───── PROVIDED DATA ─────

(** * appnlib.core.graph: records to RDF statements and back

    A shallow embedding of [src/appnlib/core/graph.py].  The module turns a
    record instance into a set of RDF statements held by an rdflib [Graph]
    ([from_struct]) and folds statements back into attribute mappings and
    records ([to_builtin], [to_struct], [sub_graph]).

    The rdflib container, its [Describer] helper and the msgspec codec are
    external collaborators: they are modelled here at the interface the
    module uses, each with a comment naming what it stands for.  The
    functions of [graph.py] itself are transcribed statement by statement
    into a small state-and-exception monad over a heap of graph objects. *)

From stdpp Require Import gmap strings list fin_maps pretty.

Open Scope string_scope.
Open Scope list_scope.
Open Scope nat_scope.

Set Warnings "-register-all".

(** ** RDF terms *)

(** A Python scalar carried by a literal or held by a record field. *)
Inductive scalar :=
  | SStr (s : string)
  | SInt (z : Z).

(** rdflib terms.  A [URIRef] and a [BNode] with the same text are different
    terms: rdflib compares the term class before the text.  A literal is
    kept as the Python value it was built from plus its datatype tag, and two
    literals are the same term when value and tag agree.  rdflib itself
    compares the lexical form and the tag, after normalising the lexical form
    of the datatypes it knows: the two notions agree on the texts tagged
    [xsd:string] (see [plain]), and the statements that depend on the identity
    of literals are stated for those. *)
Inductive node :=
  | URIRef (u : string)
  | BNode (b : string)
  | Literal (v : scalar) (datatype : option string).

Global Instance scalar_eq_dec : EqDecision scalar.
Proof. solve_decision. Defined.

Global Instance node_eq_dec : EqDecision node.
Proof. solve_decision. Defined.

Definition scalar_to_sum (v : scalar) : string + Z :=
  match v with SStr s => inl s | SInt z => inr z end.

Definition scalar_of_sum (x : string + Z) : scalar :=
  match x with inl s => SStr s | inr z => SInt z end.

Global Instance scalar_countable : Countable scalar.
Proof.
  apply (inj_countable' scalar_to_sum scalar_of_sum).
  intros []; reflexivity.
Defined.

Definition node_to_sum (n : node) : string + string + scalar * option string :=
  match n with
  | URIRef u => inl (inl u)
  | BNode b => inl (inr b)
  | Literal v d => inr (v, d)
  end.

Definition node_of_sum (x : string + string + scalar * option string) : node :=
  match x with
  | inl (inl u) => URIRef u
  | inl (inr b) => BNode b
  | inr (v, d) => Literal v d
  end.

Global Instance node_countable : Countable node.
Proof.
  apply (inj_countable' node_to_sum node_of_sum).
  intros []; reflexivity.
Defined.

(** [str(x)] on a scalar and on a term: the text of a reference, the lexical
    form of a literal. *)
Definition scalar_str (v : scalar) : string :=
  match v with SStr s => s | SInt z => pretty z end.

Definition node_str (n : node) : string :=
  match n with
  | URIRef u => u
  | BNode b => b
  | Literal v _ => scalar_str v
  end.
Lemma smartapp_webhook_decoded_witness :
  (smartapp_webhook loads dumps "hook-1" ping hass).1
    = Ret {| status := 200; text := Some "{}";
             content_type := Some "application/json" |}.
Proof.
  exact (smartapp_webhook_decoded loads dumps "hook-1" ping echo (JObj []) hass
           eq_refl eq_refl).
Defined.

Lemma smartapp_webhook_without_manager_witness :
  smartapp_webhook loads dumps "hook-1" ping hass_without_manager
    = (Raise (KeyError "manager"), hass_without_manager).
Proof.
  exact (smartapp_webhook_without_manager loads dumps "hook-1" ping
           hass_without_manager eq_refl).
Defined.
End WebhookMoreSamples.

Section UserSamples.
Import ConfigFlow UserStep Samples.

Lemma user_step_setup_failure_witness :
  ∃ w',
    async_step_user hub_failing cloud_with_app install_url None entry
      = (Raise (RemoteExn ServerTimeoutError), w')
    ∧ endpoints_initialized (self (flow w')) = true
    ∧ ∀ inputs,
        endpoint_setups (user_steps hub_failing cloud_with_app install_url
                           inputs w')
          = endpoint_setups w'.
Proof.
  exact (user_step_setup_failure hub_failing cloud_with_app install_url None
           entry (RemoteExn ServerTimeoutError) eq_refl eq_refl).
Defined.

Lemma user_step_invalid_webhook_witness :
  ∃ w',
    async_step_user hub_unreachable cloud_with_app install_url
      (Some {[CONF_ACCESS_TOKEN := token]}) entry
      = (Ret (Result (Abort "invalid_webhook_url")), w')
    ∧ calls (flow w') = calls (flow entry)
    ∧ access_token (self (flow w')) = access_token (self (flow entry)).
Proof.
  apply (user_step_invalid_webhook hub_unreachable cloud_with_app install_url
           (Some {[CONF_ACCESS_TOKEN := token]}) entry).
  - by right.
  - reflexivity.
Defined.

Lemma user_step_confirms_witness :
  ∃ w',
    async_step_user hub_ready cloud_with_app install_url
      (Some {[CONF_ACCESS_TOKEN := token]}) entry
      = (Ret (Result (ShowForm "pat" TokenSchema ∅)), w')
    ∧ calls (flow w') = calls (flow entry)
    ∧ access_token (self (flow w')) = access_token (self (flow entry)).
Proof.
  apply (user_step_confirms hub_ready cloud_with_app install_url
           (Some {[CONF_ACCESS_TOKEN := token]}) entry).
  - by right.
  - reflexivity.
Defined.
End UserSamples.
(** X8.  The actor is trained on the pessimistic estimate: for a non-empty
    batch its loss is at least the loss either online critic alone would
    give, that is, minus the mean of that critic's estimate plus the
    weight-decay term. *)
Theorem action_loss_bounded_by_single_critic_loss
    (st : Store) (obs : list (list Q)) :
  obs <> [] ->
  let next_action := get_action_sym policy_net st obs in
  - reduce_mean (get_qval_sym qf_net st obs next_action)
    + policy_weight_decay_term st
  <= action_loss policy_net qf_net qf2_net policy_regularizable_vars hp
       st obs
  /\ - reduce_mean (get_q2val_sym qf2_net st obs next_action)
       + policy_weight_decay_term st
     <= action_loss policy_net qf_net qf2_net policy_regularizable_vars hp
          st obs.
Proof.
  intros _. cbv zeta. rewrite action_loss_objective.
  unfold actor_objective, get_qval_sym, get_q2val_sym, get_action_sym.
  rewrite !zip_with_self_map.
  split.
  - match goal with |- - reduce_mean ?l + _ <= - reduce_mean ?m + _ =>
      assert (H : reduce_mean m <= reduce_mean l)
        by (apply reduce_mean_le, Forall2_map_same; intros s _;
            apply Q.le_min_l);
      lra
    end.
  - match goal with |- - reduce_mean ?l + _ <= - reduce_mean ?m + _ =>
      assert (H : reduce_mean m <= reduce_mean l)
        by (apply reduce_mean_le, Forall2_map_same; intros s _;
            apply Q.le_min_r);
      lra
    end.
Qed.

(** X9.  Each critic training call writes the variables of its own critic
    only: training the first critic leaves the policy and the second
    critic as they were, training the second leaves the policy and the
    first. *)
Theorem critic_training_writes_its_own_critic
    (s : @Session Slots) (y : list Q) (obs acts : list (list Q)) :
  let s_qf := snd (run_train_qf qf_net qf2_net qf_regularizable_vars
                     qf_optimizer hp s y obs acts) in
  let s_qf2 := snd (run_train_qf2 qf_net qf2_net qf_regularizable_vars
                      qf_optimizer hp s y obs acts) in
  map (fun v => read v (vars s_qf)) [Policy; Qf2]
  = map (fun v => read v (vars s)) [Policy; Qf2]
  /\ map (fun v => read v (vars s_qf2)) [Policy; Qf]
     = map (fun v => read v (vars s)) [Policy; Qf]
  /\ get_q2val_sym qf2_net (vars s_qf) obs acts
     = get_q2val_sym qf2_net (vars s) obs acts
  /\ get_qval_sym qf_net (vars s_qf2) obs acts
     = get_qval_sym qf_net (vars s) obs acts.
Proof.
  cbv zeta. rewrite run_train_qf_vars, run_train_qf2_vars.
  repeat split; reflexivity.
Qed.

─────

_WHAT TO WORK ON_: Exactly as written, reproduce the lines of the data above from the first line through the line where "literals are the" appears.

_RESPONSE BELOW_:
(** * appnlib.core.graph: records to RDF statements and back

    A shallow embedding of [src/appnlib/core/graph.py].  The module turns a
    record instance into a set of RDF statements held by an rdflib [Graph]
    ([from_struct]) and folds statements back into attribute mappings and
    records ([to_builtin], [to_struct], [sub_graph]).

    The rdflib container, its [Describer] helper and the msgspec codec are
    external collaborators: they are modelled here at the interface the
    module uses, each with a comment naming what it stands for.  The
    functions of [graph.py] itself are transcribed statement by statement
    into a small state-and-exception monad over a heap of graph objects. *)

From stdpp Require Import gmap strings list fin_maps pretty.

Open Scope string_scope.
Open Scope list_scope.
Open Scope nat_scope.

Set Warnings "-register-all".

(** ** RDF terms *)

(** A Python scalar carried by a literal or held by a record field. *)
Inductive scalar :=
  | SStr (s : string)
  | SInt (z : Z).

(** rdflib terms.  A [URIRef] and a [BNode] with the same text are different
    terms: rdflib compares the term class before the text.  A literal is
    kept as the Python value it was built from plus its datatype tag, and two
    literals are the same term when value and tag agree.  rdflib itself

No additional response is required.